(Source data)

= = =

(** * fullstack-chat-pdf: authentication callbacks and the file router

    A shallow embedding of [src/server/auth.ts] (the NextAuth options: the
    [session], [jwt] and [redirect] callbacks, the credentials provider's
    [authorize], the magic-link e-mail bodies) and of the tRPC file router
    ([fetchAll], [fetchFile], [deleteFile], [getFile]).

    Conventions.
    - A JavaScript string is a [string]; every literal the code compares
      against or inserts is ASCII, and [startsWith] and [replace] on a single
      ASCII character behave on the bytes of a well-formed string as they do
      on its code units.
    - A JavaScript object used as a record with an open set of fields (the
      JWT payload) is a [gmap string value].
    - Database tables are lists of rows; [findFirst]/[findUnique] is the
      first row that satisfies the [where] clause.
    - Handlers that read or write the database or call bcrypt run in a
      state-and-error monad [M] over a [World]. *)

From Stdlib Require Import Ascii String ZArith List Bool.
From stdpp Require Import base option list strings gmap fin_maps.

Local Open Scope bool_scope.

#[local] Arguments String.append !s1 s2 : simpl nomatch.

(* ===================================================================== *)
(** * JavaScript strings *)
(* ===================================================================== *)

Module Js.

(** [s.startsWith(p)] *)
Fixpoint startsWith (s p : string) {struct p} : bool :=
  match p with
  | EmptyString => true
  | String c p' =>
      match s with
      | EmptyString => false
      | String d s' => Ascii.eqb c d && startsWith s' p'
      end
  end.

(** [s.endsWith(p)], through the reversed strings. *)
Fixpoint rev (s : string) : string :=
  match s with
  | EmptyString => EmptyString
  | String c s' => rev s' +:+ String c EmptyString
  end.

Definition endsWith (s p : string) : bool := startsWith (rev s) (rev p).

(** [s.includes(c)] for a single character. *)
Fixpoint includesChar (c : ascii) (s : string) : bool :=
  match s with
  | EmptyString => false
  | String d s' => Ascii.eqb c d || includesChar c s'
  end.

(** The truthiness of a string: only the empty string is falsy. *)
Definition truthy (s : string) : bool :=
  match s with
  | EmptyString => false
  | String _ _ => true
  end.

(** [o || d] for an optional string [o]: [undefined], [null] and the empty
    string all fall through to [d]. *)
Definition orDefault (o : option string) (d : string) : string :=
  match o with
  | Some s => if truthy s then s else d
  | None => d
  end.

End Js.

(* ===================================================================== *)
(** * The redirect callback *)
(* ===================================================================== *)

Module Redirect.

Definition signoutPath : string := "/api/auth/signout".

(** [callbacks.redirect({ url, baseUrl })] *)
Definition redirect (url baseUrl : string) : string :=
  if Js.startsWith url (baseUrl +:+ signoutPath) then baseUrl
  else if Js.startsWith url baseUrl then url else baseUrl.

End Redirect.

(** The notion the specification words the guard with: the origin of an
    absolute URL, as [new URL(u).origin] gives it for a hierarchical URL:
    the scheme, [://] and the host with its port, without user information,
    path, query or fragment.  Case folding and the elision of a default port
    are left out; [None] stands for a string with no [scheme://] part, for
    which [new URL] throws. *)
Module Url.
(** * Build and release pipeline of the rack: a shallow embedding

    Two source files are embedded:
    - [cmd/convox/builds.go], the command-line side that indexes or packs a
      source tree, submits a build and waits for it (module [Convox]);
    - the provider's release file with [ReleaseList], [ReleaseCreate],
      [ReleasePromote], [ReleaseCopy] and [releaseFormation]
      (module [Provider]).

    Go code is written in a small state-and-error monad.  A call on an
    external collaborator (rack client, file system, DynamoDB,
    CloudFormation) reads its answer from a [World] record and appends an
    event to the trace, so that "no such call was issued" is a statement on
    the trace. *)

From stdpp Require Import gmap strings list fin_maps pretty.
From Stdlib Require Import String Ascii.

Local Open Scope string_scope.
Local Open Scope list_scope.

(** ** Go control flow *)

Module Go.

(** A Go [error] value is represented by its message. *)
Definition error := string.

(** The pair [(v, err)] returned by a fallible call. *)
Definition result (A : Type) : Type := (A + error)%type.

Inductive outcome (A : Type) : Type :=
| Ok (a : A)       (* the function returned with a nil error *)
| Err (e : error)  (* the function returned a non-nil error *)
| Panic            (* run-time panic: nil dereference, index out of range *)
| Running.         (* the loop was still going when the fuel ran out *)

Arguments Ok {A} a.
Arguments Err {A} e.
Arguments Panic {A}.
Arguments Running {A}.

Section Monad.
Context {St : Type}.

Definition M (A : Type) : Type := St → outcome A * St.

Definition ret {A} (a : A) : M A := λ s, (Ok a, s).

Definition fail {A} (e : error) : M A := λ s, (Err e, s).

Definition panic {A} : M A := λ s, (Panic, s).

Definition running {A} : M A := λ s, (Running, s).

Definition bind {A B} (m : M A) (k : A → M B) : M B :=
  λ s, match m s with
       | (Ok a, s') => k a s'
       | (Err e, s') => (Err e, s')
       | (Panic, s') => (Panic, s')
       | (Running, s') => (Running, s')
       end.

(** [v, err := f()] where the caller looks at [err] itself instead of
    returning it. *)
Definition catch {A} (m : M A) : M (result A) :=
  λ s, match m s with
       | (Ok a, s') => (Ok (inl a), s')
       | (Err e, s') => (Ok (inr e), s')
       | (Panic, s') => (Panic, s')
       | (Running, s') => (Running, s')
       end.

= = =

→ Directions for this task: All lines in the entries above that hold the word "Type" need to be copied.

→ Task result:
Definition result (A : Type) : Type := (A + error)%type.
Inductive outcome (A : Type) : Type :=
Context {St : Type}.
Definition M (A : Type) : Type := St → outcome A * St.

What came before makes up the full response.